Question

The sum of the squares of the imaginary roots of the equation $ z^8 - 20z^4 + 64 = 0 $ is:

• A. $0$
• B. $-12$
• C. $-4$
• D. $-16$

Hint:

When solving equations like $ z^n = a $, use substitution to reduce the degree of the equation. Identify roots using polar form or known identities, and isolate the required type of roots (e.g., real or imaginary) before computing expressions like sum of squares.

Answer 1

The Correct Option is B

Step 1: Analyze the given equation.
We are given: $$ z^8 - 20z^4 + 64 = 0. $$ Let \( w = z^4 \).
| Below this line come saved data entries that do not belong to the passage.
(** * scripts/doc-generator.js: category classifier and generation orchestrator

    A shallow embedding of the branching logic of the documentation
    generator: [getDocumentationFolder], [documentFile],
    [documentMultipleFiles], the report of [main] and the statistics of
    [generateDocumentationIndex]; then the collaborator calls,
    [findFilesToDocument] and the dispatch of [main].

    Strings.  A JavaScript string is a sequence of UTF-16 code units.  The
    development covers the strings whose code units are all below 256: the
    Rocq [string] lists those code units, one [ascii] each (Latin-1).  On
    that range [String.prototype.toLowerCase] acts unit by unit (A-Z and
    the accented capitals U+00C0..U+00DE, U+00D7 excepted, move up by 32)
    and stays inside the range. *)

From Stdlib Require Import Ascii String Bool Arith Lia List.
From stdpp Require Import base strings list gmap sorting.

(** ** JavaScript string primitives used by the script *)

Module JS.

Definition is_upper (c : ascii) : bool :=
  let n := nat_of_ascii c in
  ((65 <=? n) && (n <=? 90))
  || ((192 <=? n) && (n <=? 222) && negb (n =? 215)).

Definition lower_unit (c : ascii) : ascii :=
  if is_upper c then ascii_of_nat (nat_of_ascii c + 32) else c.

Fixpoint map_units (f : ascii → ascii) (s : string) : string :=
  match s with
  | EmptyString => EmptyString
  | String c r => String (f c) (map_units f r)
  end.

(** [s.toLowerCase()] *)
Definition toLowerCase (s : string) : string := map_units lower_unit s.

Definition backslash : ascii := ascii_of_nat 92.
Definition slash : ascii := ascii_of_nat 47.

Definition unbackslash (c : ascii) : ascii :=
  if Ascii.eqb c backslash then slash else c.

(** [s.replace(/\\/g, '/')] *)
Definition replace_backslashes (s : string) : string :=
  map_units unbackslash s.

(** [s.split(sep)] for a one-unit separator; never the empty array. *)
Fixpoint split (sep : ascii) (s : string) : list string :=
  match s with
  | EmptyString => [EmptyString]
  | String c r =>
      if Ascii.eqb c sep then EmptyString :: split sep r
      else match split sep r with
           | h :: t => String c h :: t
           | [] => [String c EmptyString]
           end
  end.

(** [s.endsWith(suffix)] *)
Fixpoint endsWith (s suffix : string) : bool :=
  String.eqb s suffix
  || match s with
     | EmptyString => false
     | String _ r => endsWith r suffix
     end.

(** *** Regular expressions, as matchers in continuation style

    A matcher consumes a prefix of the subject and hands the rest to its
    continuation; [test] tries every start position, as an unanchored
    [RegExp.prototype.test] does. *)

Definition matcher := (string → bool) → string → bool.

Fixpoint strip (w s : string) : option string :=
  match w, s with
  | EmptyString, _ => Some s
  | String a w', String b s' => if Ascii.eqb a b then strip w' s' else None
  | String _ _, EmptyString => None
  end.

(** a literal word *)
Definition lit (w : string) : matcher :=
  fun k s => match strip w s with Some r => k r | None => false end.

(** [.] refuses the line terminators; below 256 these are LF and CR *)
Definition is_line_terminator (c : ascii) : bool :=
  Ascii.eqb c (ascii_of_nat 10) || Ascii.eqb c (ascii_of_nat 13).

(** [.*] *)
Fixpoint dot_star (k : string → bool) (s : string) : bool :=
  k s
  || match s with
     | EmptyString => false
     | String c r => negb (is_line_terminator c) && dot_star k r
     end.

(** [c?] *)
Definition opt (c : ascii) : matcher :=
  fun k s =>
    match s with
    | String b r => (Ascii.eqb b c && k r) || k s
    | EmptyString => k s
    end.

(** [$] without the m flag *)
Definition eos (s : string) : bool :=
  match s with EmptyString => true | _ => false end.

Definition anything (_ : string) : bool := true.

Fixpoint test (m : string → bool) (s : string) : bool :=
  m s
  || match s with
     | EmptyString => false
     | String _ r => test m r
     end.

End JS.

(** ** The category classifier *)

Record mapping := { pattern : string → bool; folder : string }.

(** [/\/name\//] *)
Definition segment (name : string) : string → bool :=
  JS.lit "/" (JS.lit name (JS.lit "/" JS.anything)).

(** [/\/app\/.*name\.tsx?$/] *)
Definition app_file (name : string) : string → bool :=
  JS.lit "/app/"
    (JS.dot_star (JS.lit name (JS.lit ".ts" (JS.opt "x"%char JS.eos)))).

Definition folderMappings : list mapping :=
  [ {| pattern := segment "components"; folder := "components" |};
    {| pattern := segment "api"; folder := "api" |};
    {| pattern := segment "hooks"; folder := "hooks" |};
    {| pattern := segment "utils"; folder := "utils" |};
    {| pattern := segment "types"; folder := "types" |};
    {| pattern := segment "lib"; folder := "lib" |};
    {| pattern := segment "services"; folder := "services" |};
    {| pattern := segment "middleware"; folder := "middleware" |};
    {| pattern := segment "pages"; folder := "pages" |};
    {| pattern := app_file "page"; folder := "pages" |};
    {| pattern := app_file "layout"; folder := "layouts" |};
    {| pattern := app_file "loading"; folder := "loading" |};
    {| pattern := app_file "error"; folder := "error" |};
    {| pattern := app_file "not-found"; folder := "error" |} ].

Definition normalize (filePath : string) : string :=
  JS.toLowerCase (JS.replace_backslashes filePath).

(** the [for (const mapping of folderMappings)] loop: first match wins *)
Definition first_match (normalizedPath : string) : option mapping :=
  List.find (fun m => JS.test (pattern m) normalizedPath) folderMappings.

(** the fallback after the loop; a string is truthy when it is not empty *)
Definition fallback (normalizedPath : string) : string :=
  let pathParts := JS.split JS.slash normalizedPath in
  if 1 <? length pathParts then
    let parentFolder := nth (length pathParts - 2) pathParts EmptyString in
    if negb (String.eqb parentFolder EmptyString)
       && negb (String.eqb parentFolder "src")
       && negb (String.eqb parentFolder "app")
    then parentFolder
    else "general"
  else "general".

Definition getDocumentationFolder (filePath : string) : string :=
  let normalizedPath := normalize filePath in
  match first_match normalizedPath with
  | Some m => folder m
  | None => fallback normalizedPath
  end.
Then the equation becomes: $$ w^2 - 20w + 64 = 0. $$ Solve using the quadratic formula: $$ w = \frac{20 \pm \sqrt{(-20)^2 - 4(1)(64)}}{2} = \frac{20 \pm \sqrt{400 - 256}}{2} = \frac{20 \pm \sqrt{144}}{2} = \frac{20 \pm 12}{2}. $$ So: $$ w = 16 \quad \text{or} \quad w = 4. $$ Thus: $$ z^4 = 16 \quad \text{and} \quad z^4 = 4. $$ Step 2: Find the roots of \( z^4 = 16 \).
The fourth roots of 16 are: $$ z = 2, \quad z = 2i, \quad z = -2, \quad z = -2i. $$ Imaginary roots: \( z = 2i, -2i \)
Step 3: Find the roots of \( z^4 = 4 \).
The fourth roots of 4 are: $$ z = \sqrt{2}, \quad z = i\sqrt{2}, \quad z = -\sqrt{2}, \quad z = -i\sqrt{2}. $$ Imaginary roots: \( z = i\sqrt{2}, -i\sqrt{2} \)
Step 4: List all imaginary roots.
Imaginary roots are: $$ z = 2i, -2i, i\sqrt{2}, -i\sqrt{2} $$ Step 5: Compute the sum of their squares.
$$ (2i)^2 + (-2i)^2 + (i\sqrt{2})^2 + (-i\sqrt{2})^2 = -4 - 4 - 2 - 2 = -12. $$ Step 6: Final Answer.
$$ \boxed{-12} $$